Après nous avoir volé deux ans de vie avec la retraite à 64 ans, les représentant·es du patronat s’attaquent au 1er mai
Le 16 juin, le Sénat examinera un nouveau texte qui vise à modifier le caractère chômé du 1er mai, jour férié protégé en France. Malgré les mobilisations syndicales et les soutiens politiques, les représentants du patronat continuent de pousser pour cette réforme.
Ce projet, présenté comme une aide aux boulanger·es et fleuristes, pourrait en réalité banaliser le travail le 1er mai au profit des grandes entreprises. Le gouvernement a déjà incité certains commerces à enfreindre la loi existante depuis le 1er mai 2026.
Le 1er mai est un jour unique, étant le seul jour férié qui est à la fois chômé, rémunéré et protégé. Actuellement, des exceptions existent pour les secteurs tels que les hôpitaux, l’énergie et les transports publics. Les commerçants peuvent ouvrir ce jour-là, à condition de ne pas faire travailler leurs salarié·es. Cependant, cette nouvelle loi pourrait nuire aux petits commerces en favorisant la concurrence des grands groupes.
En élargissant les dérogations, l’objectif semble être de remettre en question le droit au repos rémunéré du 1er mai. Ce dispositif pourrait s’appliquer à toutes les entreprises de moins de 250 salarié·es, ce qui représente une extension significative qui pourrait banaliser progressivement le travail ce jour-là.
Non, le travail du 1er mai ne sera pas « payé double »

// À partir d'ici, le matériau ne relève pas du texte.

(** ** Keeping states well formed *)

Lemma okSchedule_mono n n' st : (n ≤ n')%Z → okSchedule n st → okSchedule n' st.
Proof. intros Hn [? ? ?]. split; [lia|done..]. Qed.
Lemma okGenState_mono kind n n' G : (n ≤ n')%Z → okGenState kind n G → okGenState kind n' G.
Proof.
  intros Hn [H1 H2 H3]. split; [done| |].
  - intros l st Hl. destruct (H2 l st Hl). eauto using okSchedule_mono.
  - intros l t Hl. destruct (H3 l t Hl). split; [done|lia].
Qed.
Lemma okGenState_work kind n G l o :
  okGenState kind n G → (∀ st, o = Some st → okName kind l ∧ okSchedule n st) →
  okGenState kind n (mkGen (g_items G) (partial_alter (λ _, o) l (g_work G)) (g_related G)).
Proof.
  intros [H1 H2 H3] Ho. split; [done| |done]. simpl. intros l' st. simpl.
  destruct (decide (l' = l)) as [->|].
  - rewrite lookup_partial_alter_eq. apply Ho.
  - rewrite lookup_partial_alter_ne by done. apply H2.
Qed.
Lemma okGenState_related kind n G l o :
  okGenState kind n G → (∀ t, o = Some t → okRelated l ∧ (0 < t ≤ n)%Z) →
  okGenState kind n (mkGen (g_items G) (g_work G) (partial_alter (λ _, o) l (g_related G))).
Proof.
  intros [H1 H2 H3] Ho. split; [done|done|]. simpl. intros l' st. simpl.
  destruct (decide (l' = l)) as [->|].
  - rewrite lookup_partial_alter_eq. apply Ho.
  - rewrite lookup_partial_alter_ne by done. apply H3.
Qed.
Lemma okGenState_item kind n G l o :
  okGenState kind n G → (∀ it, o = Some it → okItem kind l it) →
  okGenState kind n (mkGen (partial_alter (λ _, o) l (g_items G)) (g_work G) (g_related G)).
Proof.
  intros [H1 H2 H3] Ho. split; [|done|done]. simpl. intros l' st. simpl.
  destruct (decide (l' = l)) as [->|].
  - rewrite lookup_partial_alter_eq. apply Ho.
  - rewrite lookup_partial_alter_ne by done. apply H1.
Qed.

(** A state that differs in one generation in use and in its sequence number. *)
Record oneGen (a a' : Spec) (g : Z) : Prop := {
  og_active : a_active a' = a_active a;
  og_next : a_next a' = a_next a;
  og_staging : a_staging a' = a_staging a;
  og_garbage : a_garbage a' = a_garbage a;
  og_junk : a_junk a' = a_junk a;
  og_others g' : g' ≠ g → gen a' g' = gen a g';
}.
Lemma okSpec_oneGen kind a a' g :
  okSpec kind a → oneGen a a' g → (g ≤ a_next a)%Z → (a_sequence a ≤ a_sequence a')%Z →
  isU64 (a_sequence a') → (g ∉ a_junk a → okGenState kind (a_sequence a') (gen a' g)) →
  okSpec kind a'.
Proof.
  intros [O1 O2 O3 O4 O5 O6 O7 O8 O9 O10] [E1 E2 E3 E4 E5 E6] Hg Hn Hu HG.
  split; rewrite ?E1, ?E2, ?E3, ?E4, ?E5; try done.
  - intros g' Hg'. destruct (O9 g' Hg'). split; [done|]. rewrite E6 by lia. done.
  - intros g' Hg'. destruct (decide (g' = g)) as [->|]; [by apply HG|].
    rewrite E6 by done. eauto using okGenState_mono.
Qed.

Lemma oneGen_setGen a g G : oneGen a (setGen a g G) g.
Proof. split; try done. intros. by rewrite gen_setGen_ne. Qed.
Lemma oneGen_trans a a' a'' g : oneGen a a' g → oneGen a' a'' g → oneGen a a'' g.
Proof.
  intros [? ? ? ? ? H1] [? ? ? ? ? H2]. split; try congruence.
  intros g' Hne. by rewrite H2, H1.
Qed.
Lemma oneGen_sequence a a' g n : oneGen a a' g → oneGen a (setMeta a' MSequence n) g.
Proof. intros []. by split. Qed.
Lemma oneGen_refl a g : oneGen a a g.
Proof. by split. Qed.

(** ** Work *)

(** The environment of a call is the same when it returns. *)
Record sameEnv (s s' : Disk) : Prop := {
  se_kind : s_kind s' = s_kind s;
  se_now : s_now s' = s_now s;
  se_ctx : s_ctx s' = s_ctx s;
  se_long : s_longOperations s' = s_longOperations s;
}.
#[global] Instance sameEnv_refl : Reflexive sameEnv.
Proof. by split. Qed.
#[global] Instance sameEnv_trans : Transitive sameEnv.
Proof. intros ??? [] []. split; congruence. Qed.
Lemma sameData_env s s' : sameData s s' → sameEnv s s'.
Proof. by intros []. Qed.

(** The outcome of an operation that commits at most one batch. *)
Definition commits {A} (s : Disk) (P : A → Spec → Prop) (out : result Error A * Disk) : Prop :=
  match out with
  | (Ok r, s') => sameEnv s s' ∧ ∃ a', P r a' ∧ Repr s' a'
  | (Err _, s') => sameData s s'
  end.

Lemma commits_write s a b a' :
  Repr s a → Prepared s a b a' → okSpec (s_kind s) a' →
  commits s (λ _ a1, a1 = a') (write s b).
Proof.
  intros HR HP HO. pose proof (write_Prepared s a b a' HR HP HO) as H.
  unfold commits. destruct (write s b) as [[[]|e] s']; [|done].
  destruct H as (? & ? & ? & ? & ?). split; [by split|eauto].
Qed.
Lemma commits_acked s (P : bool → Spec → Prop) out :
  commits s (λ _, P true) out → commits s P (acked out).
Proof. by destruct out as [[[]|e] s']. Qed.
Lemma commits_mono {A} s (P Q : A → Spec → Prop) out :
  (∀ r a, P r a → Q r a) → commits s P out → commits s Q out.
Proof. intros HPQ. destruct out as [[r|e] s']; simpl; [|done]. naive_solver. Qed.

(** Live work is queued under a fresh token. *)
Definition specQueue (s : Disk) (a : Spec) (g : Z) (l : string) (st : DiskSchedule) : Spec :=
  setWork a g l (Some (stamp s st)).
Definition specEnqueue (s : Disk) (a : Spec) (l : string) : Spec :=
  let t := (a_sequence a + 1)%Z in
  setMeta (specQueue s a (a_active a) l (mkSchedule t 0 0 0 "" 0)) MSequence t.

Lemma stamp_due s a : Repr s a → (0 ≤ s_now s / millisecond < 2 ^ 63)%Z.
Proof.
  intros HR. pose proof (rp_now _ _ HR). unfold millisecond.
  split; [apply Z.div_pos; lia|apply Z.div_lt_upper_bound; lia].
Qed.
Lemma stamp_ok s a n st :
  Repr s a → okSchedule n st → okSchedule n (stamp s st).
Proof.
  intros HR [H1 H2 H3]. pose proof (stamp_due s a HR). unfold stamp.
  destruct (_ && _); [|done]. by split.
Qed.
Lemma okSchedule_fields n st : isU64 n → okSchedule n st → okFields st.
Proof. intros Hn [H1 H2 H3]. unfold okFields, isU64 in *. lia. Qed.

Theorem Enqueue_spec s a key :
  Repr s a →
  commits s (λ _ a', ∃ l, logical s key = Ok l ∧ a' = specEnqueue s a l) (Enqueue s key).
Proof.
  intros HR. unfold Enqueue. destruct (logical s key) as [l|e] eqn:El; [|done].
  rewrite (number_active s a HR), (number_sequence s a HR).
  destruct (nextToken (a_sequence a)) as [t|e] eqn:Et; [|done].
  apply nextToken_Ok in Et as (-> & Hu & Hpos); [|eauto with disk].
  assert (okSchedule (a_sequence a + 1) (stamp s (mkSchedule (a_sequence a + 1) 0 0 0 "" 0))) as Hst.
  { eapply stamp_ok; [exact HR|]. split; simpl; lia. }
  destruct (queueWork_usable s a (a_active a) newDiskBatch a l
    (mkSchedule (a_sequence a + 1) 0 0 0 "" 0)) as (b & Eb & HP);
    [eauto with disk|apply Prepared_start; eauto with disk|done|eauto using okSchedule_fields|].
  rewrite Eb. eapply commits_mono; [|eapply commits_write; [exact HR| |]].
  - intros _ a1 ->. exists l. split; [done|reflexivity].
  - by apply (putMeta_Prepared s a b _ MSequence).
  - eapply (okSpec_oneGen _ a _ (a_active a)); [eauto with disk| | | | |].
    + apply oneGen_sequence, oneGen_setGen.
    + apply (ok_active _ _ (rp_ok _ _ HR)).
    + simpl. lia.
    + done.
    + intros _. unfold gen at 1. simpl. rewrite lookup_insert_eq. simpl.
      apply okGenState_work; [eapply okGenState_mono; [|eauto with disk]; lia|].
      intros st [= <-]. split; [by eapply logical_name|done].
Qed.

(** The active work under a name has the token. *)
Definition holdsToken (a : Spec) (l : string) (t : Z) : Prop :=
  ∃ st, g_work (gen a (a_active a)) !! l = Some st ∧ d_Token st = t.
Lemma holdsToken_iff a l t :
  t ≠ 0%Z → default 0%Z (d_Token <$> g_work (gen a (a_active a)) !! l) = t ↔ holdsToken a l t.
Proof.
  intros Ht. unfold holdsToken. destruct (g_work (gen a (a_active a)) !! l) as [st|]; simpl.
  - naive_solver.
  - split; [done|naive_solver].
Qed.

(** Setting or clearing one piece of active work keeps the state well formed. *)
Lemma okSpec_setWork kind a l o :
  okSpec kind a → (∀ st, o = Some st → okName kind l ∧ okSchedule (a_sequence a) st) →
  okSpec kind (setWork a (a_active a) l o).
Proof.
  intros HO Ho. eapply (okSpec_oneGen _ a _ (a_active a)); [done|apply oneGen_setGen| |done| |].
  - apply (ok_active _ _ HO).
  - apply (ok_seq _ _ HO).
  - intros _. unfold setWork. rewrite gen_setGen. apply okGenState_work; [exact (active_gen _ _ HO)|exact Ho].
Qed.

Theorem Acknowledge_spec s a key t :
  Repr s a →
  commits s (λ r a', ∃ l, logical s key = Ok l ∧
    if r : bool then holdsToken a l t ∧ a' = setWork a (a_active a) l None
    else ¬ holdsToken a l t ∧ a' = a) (Acknowledge s key t).
Proof.
  intros HR. unfold Acknowledge. destruct (Z.eqb_spec t 0) as [|Ht]; [done|].
  destruct (logical s key) as [l|e] eqn:El; [|done].
  rewrite (number_active s a HR), (tokenAt_usable s a) by eauto with disk.
  pose proof (holdsToken_iff a l t Ht) as Hiff.
  destruct (Z.eqb_spec (default 0%Z (d_Token <$> g_work (gen a (a_active a)) !! l)) t) as [E|E];
    rewrite Hiff in E; simpl negb.
  - destruct (forgetWork_usable s a (a_active a) newDiskBatch a l) as (b & Eb & HP);
      [eauto with disk|apply Prepared_start; eauto with disk|done|]. rewrite Eb.
    apply commits_acked. eapply commits_mono; [|eapply commits_write; [exact HR|exact HP|]].
    + intros _ a1 ->. eauto.
    + apply okSpec_setWork; [eauto with disk|done].
  - split; [done|]. exists a. eauto.
Qed.

(** The schedule [DeferWork] stores. *)
Definition deferred (s : Disk) (t delay : Z) (failure : string) (attempts : Z) : DiskSchedule :=
  let due := ((s_now s + delay) / millisecond)%Z in
  if bool_decide (failure = "") then mkSchedule t due 0 attempts "" 0
  else mkSchedule t due 0 attempts (clipError failure) (s_now s).

Theorem DeferWork_spec s a key t delay failure attempts :
  Repr s a → (delay < 2 ^ 63)%Z →
  commits s (λ r a', ∃ l, logical s key = Ok l ∧
    if r : bool then holdsToken a l t ∧
      a' = setWork a (a_active a) l (Some (stamp s (deferred s t delay failure attempts)))
    else ¬ holdsToken a l t ∧ a' = a) (DeferWork s key t delay failure attempts).
Proof.
  intros HR Hd. unfold DeferWork. destruct (_ || _) eqn:Eg; [done|].
  apply orb_false_iff in Eg as [[Ht%Z.eqb_neq Hdl%Z.ltb_ge]%orb_false_iff Ha%Z.ltb_ge].
  destruct (logical s key) as [l|e] eqn:El; [|done].
  rewrite (number_active s a HR), (tokenAt_usable s a) by eauto with disk.
  pose proof (holdsToken_iff a l t Ht) as Hiff.
  destruct (Z.eqb_spec (default 0%Z (d_Token <$> g_work (gen a (a_active a)) !! l)) t) as [E|E];
    rewrite Hiff in E; simpl negb; [|split; [done|]; exists a; by eauto].
  fold (deferred s t delay failure attempts).
  assert (okSchedule (a_sequence a) (stamp s (deferred s t delay failure attempts))) as Hst.
  { eapply stamp_ok; [exact HR|]. destruct E as (st & Est & <-).
    destruct (og_work _ _ _ (active_gen _ _ (rp_ok _ _ HR)) l st Est) as [_ [Htok _ _]].
    pose proof (rp_now _ _ HR).
    assert (0 ≤ (s_now s + delay) / millisecond < 2 ^ 63)%Z.
    { unfold millisecond. split; [apply Z.div_pos; lia|apply Z.div_lt_upper_bound; lia]. }
    unfold deferred. case_bool_decide; split; done || (simpl; lia). }
  destruct (queueWork_usable s a (a_active a) newDiskBatch a l (deferred s t delay failure attempts))
    as (b & Eb & HP);
    [eauto with disk|apply Prepared_start; eauto with disk|done|eauto using okSchedule_fields with disk|].
  rewrite Eb. apply commits_acked. eapply commits_mono; [|eapply commits_write; [exact HR|exact HP|]].
  - intros _ a1 ->. eauto.
  - apply okSpec_setWork; [eauto with disk|]. intros st [= <-].
    split; [by eapply logical_name|done].
Qed.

Le 1er mai est déjà rémunéré, même lorsqu’il n’est pas travaillé. Présenter cette compensation comme un avantage est trompeur, car elle ne fait que compenser la perte d’un jour chômé et payé.
Non, les salarié·es n’auront pas le « choix »
Le concept de « volontariat » est illusoire. L’expérience du travail dominical a montré que les dérogations s’installent progressivement, avec des contreparties de moins en moins avantageuses pour les salarié·es.
La priorité devrait être d’obtenir des augmentations générales des salaires et des pensions, ainsi que de maîtriser le prix du carburant.
Le 16 juin, la fédération CGT Commerce et Services et la CGT Île-de-France (Urif), accompagnées d’autres organisations syndicales, appellent à un rassemblement devant le Sénat à partir de 13 heures. Dans tous les départements, il est crucial de mobiliser et d’interpeller les parlementaires, car cette bataille ne s’arrêtera pas au Sénat, le texte devant aussi être examiné par l’Assemblée nationale. Plus la mobilisation sera forte, plus il sera possible de faire reculer cette nouvelle attaque contre le 1er mai.